TASK OBJECTIVE: Every word of the listing should be reproduced without alteration.

═══ SUPPLIED RECORDS ═══

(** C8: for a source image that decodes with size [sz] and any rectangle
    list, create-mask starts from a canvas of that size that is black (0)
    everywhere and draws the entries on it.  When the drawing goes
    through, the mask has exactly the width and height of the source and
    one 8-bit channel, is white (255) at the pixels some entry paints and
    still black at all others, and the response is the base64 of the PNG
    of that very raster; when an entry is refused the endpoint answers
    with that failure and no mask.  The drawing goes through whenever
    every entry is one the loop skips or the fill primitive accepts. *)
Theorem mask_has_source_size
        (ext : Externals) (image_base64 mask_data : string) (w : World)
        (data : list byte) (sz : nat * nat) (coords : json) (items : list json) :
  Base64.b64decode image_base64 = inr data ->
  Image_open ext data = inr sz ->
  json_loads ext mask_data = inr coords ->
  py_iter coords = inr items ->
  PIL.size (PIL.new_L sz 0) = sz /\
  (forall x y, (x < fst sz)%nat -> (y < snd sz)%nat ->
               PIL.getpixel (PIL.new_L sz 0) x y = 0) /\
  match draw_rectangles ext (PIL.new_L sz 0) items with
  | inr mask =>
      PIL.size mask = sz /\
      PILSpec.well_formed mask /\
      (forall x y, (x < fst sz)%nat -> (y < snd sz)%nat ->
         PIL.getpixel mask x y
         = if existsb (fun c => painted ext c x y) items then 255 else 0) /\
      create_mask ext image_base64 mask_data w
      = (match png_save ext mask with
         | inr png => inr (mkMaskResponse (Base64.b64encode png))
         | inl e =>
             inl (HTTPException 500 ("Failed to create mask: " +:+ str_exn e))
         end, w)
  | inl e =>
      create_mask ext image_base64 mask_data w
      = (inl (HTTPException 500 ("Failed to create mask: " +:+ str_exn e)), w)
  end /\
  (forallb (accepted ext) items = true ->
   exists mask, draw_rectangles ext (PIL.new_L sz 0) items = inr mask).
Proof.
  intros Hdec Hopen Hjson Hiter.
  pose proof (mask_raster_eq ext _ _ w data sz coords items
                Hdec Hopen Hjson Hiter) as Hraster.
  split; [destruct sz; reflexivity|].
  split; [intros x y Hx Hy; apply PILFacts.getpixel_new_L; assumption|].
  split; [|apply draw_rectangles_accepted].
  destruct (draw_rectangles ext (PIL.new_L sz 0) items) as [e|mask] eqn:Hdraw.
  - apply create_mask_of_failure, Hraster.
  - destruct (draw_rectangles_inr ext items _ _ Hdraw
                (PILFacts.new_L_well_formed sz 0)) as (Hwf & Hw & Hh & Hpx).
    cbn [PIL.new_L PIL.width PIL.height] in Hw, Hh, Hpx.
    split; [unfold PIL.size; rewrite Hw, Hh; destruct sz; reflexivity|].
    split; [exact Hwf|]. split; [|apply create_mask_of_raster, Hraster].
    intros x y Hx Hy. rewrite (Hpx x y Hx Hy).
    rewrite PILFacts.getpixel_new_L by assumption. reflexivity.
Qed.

═══

EXERCISE ANSWER:
(** C8: for a source image that decodes with size [sz] and any rectangle
    list, create-mask starts from a canvas of that size that is black (0)
    everywhere and draws the entries on it.  When the drawing goes
    through, the mask has exactly the width and height of the source and
    one 8-bit channel, is white (255) at the pixels some entry paints and
    still black at all others, and the response is the base64 of the PNG
    of that very raster; when an entry is refused the endpoint answers
    with that failure and no mask.  The drawing goes through whenever
    every entry is one the loop skips or the fill primitive accepts. *)
Theorem mask_has_source_size
        (ext : Externals) (image_base64 mask_data : string) (w : World)
        (data : list byte) (sz : nat * nat) (coords : json) (items : list json) :
  Base64.b64decode image_base64 = inr data ->
  Image_open ext data = inr sz ->
  json_loads ext mask_data = inr coords ->
  py_iter coords = inr items ->
  PIL.size (PIL.new_L sz 0) = sz /\
  (forall x y, (x < fst sz)%nat -> (y < snd sz)%nat ->
               PIL.getpixel (PIL.new_L sz 0) x y = 0) /\
  match draw_rectangles ext (PIL.new_L sz 0) items with
  | inr mask =>
      PIL.size mask = sz /\
      PILSpec.well_formed mask /\
      (forall x y, (x < fst sz)%nat -> (y < snd sz)%nat ->
         PIL.getpixel mask x y
         = if existsb (fun c => painted ext c x y) items then 255 else 0) /\
      create_mask ext image_base64 mask_data w
      = (match png_save ext mask with
         | inr png => inr (mkMaskResponse (Base64.b64encode png))
         | inl e =>
             inl (HTTPException 500 ("Failed to create mask: " +:+ str_exn e))
         end, w)
  | inl e =>
      create_mask ext image_base64 mask_data w
      = (inl (HTTPException 500 ("Failed to create mask: " +:+ str_exn e)), w)
  end /\
  (forallb (accepted ext) items = true ->
   exists mask, draw_rectangles ext (PIL.new_L sz 0) items = inr mask).
Proof.
  intros Hdec Hopen Hjson Hiter.
  pose proof (mask_raster_eq ext _ _ w data sz coords items
                Hdec Hopen Hjson Hiter) as Hraster.
  split; [destruct sz; reflexivity|].
  split; [intros x y Hx Hy; apply PILFacts.getpixel_new_L; assumption|].
  split; [|apply draw_rectangles_accepted].
  destruct (draw_rectangles ext (PIL.new_L sz 0) items) as [e|mask] eqn:Hdraw.
  - apply create_mask_of_failure, Hraster.
  - destruct (draw_rectangles_inr ext items _ _ Hdraw
                (PILFacts.new_L_well_formed sz 0)) as (Hwf & Hw & Hh & Hpx).
    cbn [PIL.new_L PIL.width PIL.height] in Hw, Hh, Hpx.
    split; [unfold PIL.size; rewrite Hw, Hh; destruct sz; reflexivity|].
    split; [exact Hwf|]. split; [|apply create_mask_of_raster, Hraster].
    intros x y Hx Hy. rewrite (Hpx x y Hx Hy).
    rewrite PILFacts.getpixel_new_L by assumption. reflexivity.
Qed.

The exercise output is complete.